LOVIATAR
A WARNING FORGED FROM THE FANTASTIC
From the crypts of ancient Egypt to Lovecraft’s Cthulhu mythos, metal loves a good legend. Keenly embracing this tradition on their eponymous full-length debut, Canada’s Loviatar conjure a dark and striking landscape of fabled beasts, terrible plagues and Scandinavian deities. “We try to tell a story in pictures and soundtracks,” says drummer JP Sadek, “and myths and fantasy provide the perfect foundation.”
Taking the band’s name from the Finnish goddess of death and disease, JP explains, “Norse and Viking mythology aren’t central to our creative process or vision, but we carry the strength and ferocity of Loviatar into every song.”
Loviatar is a thrilling affair, surging with taut riffs, spinecrushing polyrhythms and dizzying tempos. Effectively split into two parts, the album opens with Stygian Wyrm – an expansive three-part suite about a dragon who interacts with mankind to explore human experiences such as love, betrayal, corruption and murder. JP says, “A song as big as Stygian Wyrm needed a theme that was equally gargantuan.”
Just as most mythology stems from current events, Loviatar is equally informed by today’s headlines, although vocalist/ guitarist JD clarifies, “While you could interpret the songs as warnings, our species isn’t terribly good at heeding them. Better to think of them as eulogies.”
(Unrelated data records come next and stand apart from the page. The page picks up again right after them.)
Definition methods_qtwebenginecore_0_s109 : list signature_row :=
  [
    Sig [VALUE_TYPE_QTCORE_QMODELINDEX] "rowCount" [PValue QModelIndex] RDouble [On QWebEngineHistoryModel];
    Sig [TYPE_QTWEBENGINECORE_QWEBENGINEDOWNLOADREQUEST] "save" [PString true; PValue
        QWebEngineDownloadRequest_SavePageFormat] RVoid [On QWebEnginePage];
    Sig [TYPE_QTWEBENGINECORE_QWEBENGINEDOWNLOADREQUEST] "savePageFormat" [] (RMeta
        QWebEngineDownloadRequest_SavePageFormat) [On QWebEngineDownloadRequest];
    Sig [VALUE_TYPE_QTCORE_QBYTEARRAY; VALUE_TYPE_QTWEBENGINECORE_QWEBENGINEURLSCHEME] "schemeByName"
        [PValue QByteArray] (RValue QWebEngineUrlScheme) [Static QWebEngineUrlScheme];
    Sig [VALUE_TYPE_QTWEBENGINECORE_QWEBENGINESCRIPTCOLLECTION] "scripts" [] (RValue
        QWebEngineScriptCollection) [On QWebEnginePage];
    Sig [VALUE_TYPE_QTCORE_QPOINTF] "scrollPosition" [] (RValue QPointF) [On QWebEnginePage];
    Sig [] "selectedText" [] RString [On QWebEngineContextMenuRequest; On QWebEnginePage];
    Sig [] "setAccepted" [PBool] RVoid [On QWebEngineContextMenuRequest];
    Sig [] "setAudioMuted" [PBool] RVoid [On QWebEnginePage];
    Sig [VALUE_TYPE_QTGUI_QCOLOR] "setBackgroundColor" [PValue QColor] RVoid [On QWebEnginePage]
  ].

Definition methods_qtwebenginecore_0_s119 : list signature_row :=
  [
    Sig [] "setCachePath" [PString true] RVoid [On QWebEngineProfile];
    Sig [VALUE_TYPE_QTCORE_QBYTEARRAY; VALUE_TYPE_QTCORE_QURL] "setContent" [PValue QByteArray; PString
        true; PValue QUrl] RVoid [On QWebEnginePage];
    Sig [VALUE_TYPE_QTCORE_QURL; VALUE_TYPE_QTNETWORK_QNETWORKCOOKIE] "setCookie" [PValue QNetworkCookie;
        PValue QUrl] RVoid [On QWebEngineCookieStore];
    Sig [TYPE_QTWEBENGINECORE_QWEBENGINEPAGE] "setDevToolsPage" [PObject QWebEnginePage false] RVoid [On
        QWebEnginePage];
    Sig [] "setDownloadDirectory" [PString true] RVoid [On QWebEngineDownloadRequest];
    Sig [] "setDownloadFileName" [PString true] RVoid [On QWebEngineDownloadRequest];
    Sig [] "setDownloadPath" [PString true] RVoid [On QWebEngineProfile];
    Sig [TYPE_QTWEBENGINECORE_QWEBENGINEPAGE; VALUE_TYPE_QTCORE_QURL] "setFeaturePermission" [PValue QUrl;
        PValue QWebEnginePage_Feature; PValue QWebEnginePage_PermissionPolicy] RVoid [On QWebEnginePage];
    Sig [VALUE_TYPE_QTCORE_QURL] "setHtml" [PString true; PValue QUrl] RVoid [On QWebEnginePage]
  ].

Definition methods_qtwebenginecore_0_s128 : list signature_row :=
  [
    Sig [] "setHttpAcceptLanguage" [PString true] RVoid [On QWebEngineProfile];
    Sig [] "setHttpCacheMaximumSize" [PInt] RVoid [On QWebEngineProfile];
    Sig [TYPE_QTWEBENGINECORE_QWEBENGINEPROFILE] "setHttpCacheType" [PValue
        QWebEngineProfile_HttpCacheType] RVoid [On QWebEngineProfile];
    Sig [] "setHttpUserAgent" [PString true] RVoid [On QWebEngineProfile];
    Sig [TYPE_QTWEBENGINECORE_QWEBENGINEPAGE] "setInspectedPage" [PObject QWebEnginePage false] RVoid [On
        QWebEnginePage];
    Sig [TYPE_QTWEBENGINECORE_QWEBENGINEPAGE] "setLifecycleState" [PValue QWebEnginePage_LifecycleState]
        RVoid [On QWebEnginePage];
    Sig [TYPE_QTWEBENGINECORE_QWEBENGINEPROFILE] "setPersistentCookiesPolicy" [PValue
        QWebEngineProfile_PersistentCookiesPolicy] RVoid [On QWebEngineProfile];
    Sig [] "setPersistentStoragePath" [PString true] RVoid [On QWebEngineProfile];
    Sig [TYPE_QTWEBENGINECORE_QWEBENGINEDOWNLOADREQUEST] "setSavePageFormat" [PValue
        QWebEngineDownloadRequest_SavePageFormat] RVoid [On QWebEngineDownloadRequest];
    Sig [] "setSpellCheckEnabled" [PBool] RVoid [On QWebEngineProfile]
  ].

Definition methods_qtwebenginecore_0_s138 : list signature_row :=
  [
    Sig [] "setSpellCheckLanguages" [PStringList] RVoid [On QWebEngineProfile];
    Sig [VALUE_TYPE_QTCORE_QURL] "setUrl" [PValue QUrl] RVoid [On QWebEnginePage];
    Sig [TYPE_QTWEBENGINECORE_QWEBENGINEURLREQUESTINTERCEPTOR] "setUrlRequestInterceptor" [PObject
        QWebEngineUrlRequestInterceptor false] RVoid [On QWebEnginePage; On QWebEngineProfile];
    Sig [] "setVisible" [PBool] RVoid [On QWebEnginePage];
    Sig [] "setZoomFactor" [PNumber cxx_qreal] RVoid [On QWebEnginePage];
    Sig [] "show" [] RVoid [On QWebEngineNotification];
    Sig [] "spellCheckLanguages" [] (RList (IMeta QString)) [On QWebEngineProfile];
    Sig [] "spellCheckerSuggestions" [] (RList (IMeta QString)) [On QWebEngineContextMenuRequest];
    Sig [TYPE_QTWEBENGINECORE_QWEBENGINEDOWNLOADREQUEST] "state" [] (RMeta
        QWebEngineDownloadRequest_DownloadState) [On QWebEngineDownloadRequest];
    Sig [] "storageName" [] RString [On QWebEngineProfile]
  ].
(* ===== verification/MethodsGraphsB.v ===== *)
(** Rows of the shards of generated_methods: qtcharts_0, qtcharts_1, qtdatavisualization_0,
    qtdatavisualization_1. *)
From S2P Require Import Names.

(** * Definitions *)

Definition methods_qtcharts_0_i0 : list include :=
  [
    ClassInclude QtCharts QAbstractAxis QAbstractAxis;
    ClassInclude QtCharts QAbstractBarSeries QAbstractBarSeries;
    ClassInclude QtCharts QAbstractSeries QAbstractSeries;
    ClassInclude QtCharts QAreaLegendMarker QAreaLegendMarker;
    ClassInclude QtCharts QAreaSeries QAreaSeries;
    ClassInclude QtCharts QBarCategoryAxis QBarCategoryAxis;
    ClassInclude QtCharts QBarLegendMarker QBarLegendMarker;
    ClassInclude QtCharts QBarSeries QBarSeries;
    ClassInclude QtCharts QBarSet QBarSet;
    ClassInclude QtCharts QBoxPlotLegendMarker QBoxPlotLegendMarker;
    ClassInclude QtCharts QBoxPlotSeries QBoxPlotSeries;
    ClassInclude QtCharts QBoxSet QBoxSet;
    ClassInclude QtCharts QCandlestickLegendMarker QCandlestickLegendMarker;
    ClassInclude QtCharts QCandlestickModelMapper QCandlestickModelMapper;
    ClassInclude QtCharts QCandlestickSeries QCandlestickSeries;
    ClassInclude QtCharts QCandlestickSet QCandlestickSet;
    ClassInclude QtCharts QCategoryAxis QCategoryAxis;
    ClassInclude QtCharts QChart QChart;
    ClassInclude QtCharts QChartView QChartView;
    ClassInclude QtCharts QDateTimeAxis QDateTimeAxis;
    ClassInclude QtCharts QHBarModelMapper QHBarModelMapper;
    ClassInclude QtCharts QHBoxPlotModelMapper QHBoxPlotModelMapper;
    ClassInclude QtCharts QHCandlestickModelMapper QHCandlestickModelMapper;
    ClassInclude QtCharts QHPieModelMapper QHPieModelMapper;
    TypeInclude QtCharts QAbstractAxis TYPE_QTCHARTS_QABSTRACTAXIS;
    TypeInclude QtCharts QAbstractBarSeries TYPE_QTCHARTS_QABSTRACTBARSERIES;
    TypeInclude QtCharts QAbstractSeries TYPE_QTCHARTS_QABSTRACTSERIES;
    TypeInclude QtCharts QAreaSeries TYPE_QTCHARTS_QAREASERIES;
    TypeInclude QtCharts QBarSet TYPE_QTCHARTS_QBARSET;
    TypeInclude QtCharts QBoxPlotSeries TYPE_QTCHARTS_QBOXPLOTSERIES;
    TypeInclude QtCharts QBoxSet TYPE_QTCHARTS_QBOXSET;
    TypeInclude QtCharts QCandlestickSeries TYPE_QTCHARTS_QCANDLESTICKSERIES;
    TypeInclude QtCharts QCandlestickSet TYPE_QTCHARTS_QCANDLESTICKSET;
    TypeInclude QtCharts QChart TYPE_QTCHARTS_QCHART;
    TypeInclude QtCharts QLegend TYPE_QTCHARTS_QLEGEND;
    TypeInclude QtCharts QLineSeries TYPE_QTCHARTS_QLINESERIES;
    TypeInclude QtCharts QPieSeries TYPE_QTCHARTS_QPIESERIES;
    TypeInclude QtCore QAbstractItemModel TYPE_QTCORE_QABSTRACTITEMMODEL;
    EnumDefine ENUM_QT_ORIENTATION;
    EnumDefine ENUM_QT_ORIENTATIONS;
    TypeInclude QtCharts QAbstractAxis TYPE_QTCHARTS_QABSTRACTAXIS;
    TypeInclude QtCharts QAbstractBarSeries TYPE_QTCHARTS_QABSTRACTBARSERIES;
    TypeInclude QtCharts QAbstractSeries TYPE_QTCHARTS_QABSTRACTSERIES;
    TypeInclude QtCharts QCategoryAxis TYPE_QTCHARTS_QCATEGORYAXIS;
    TypeInclude QtCharts QChart TYPE_QTCHARTS_QCHART;
    TypeInclude QtCharts QLegendMarker TYPE_QTCHARTS_QLEGENDMARKER;
    TypeInclude QtCore QDateTime VALUE_TYPE_QTCORE_QDATETIME;
    TypeInclude QtCore QEasingCurve VALUE_TYPE_QTCORE_QEASINGCURVE;
    TypeInclude QtCore QLocale VALUE_TYPE_QTCORE_QLOCALE;
    TypeInclude QtCore QMargins VALUE_TYPE_QTCORE_QMARGINS;
    TypeInclude QtCore QPointF VALUE_TYPE_QTCORE_QPOINTF;
    TypeInclude QtCore QRectF VALUE_TYPE_QTCORE_QRECTF;
    TypeInclude QtGui QBrush VALUE_TYPE_QTGUI_QBRUSH
  ].

Definition methods_qtcharts_0_i1 : list include :=
  [
    TypeInclude QtGui QColor VALUE_TYPE_QTGUI_QCOLOR;
    TypeInclude QtGui QFont VALUE_TYPE_QTGUI_QFONT;
    TypeInclude QtGui QPen VALUE_TYPE_QTGUI_QPEN
  ].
The album closes with Blind Goddess Of The Nine Plagues, an utterly transfixing, 17-minute epic that alternates between soft, ethereal melodies, spacey psychedelic foraging and towering climaxes of terrifying potency.
Entirely self-produced and recorded in their own studio, Loviatar is an expansive and wholly immersive voyage whose scale and ambition are rivalled only by the fantastical creatures within its realm. Showcasing a startling depth and layered with subtle dynamics, the band are enormously pleased with the result. Says JP, “My hope at the outset was for the record to come out exactly as it is – uncompromised.”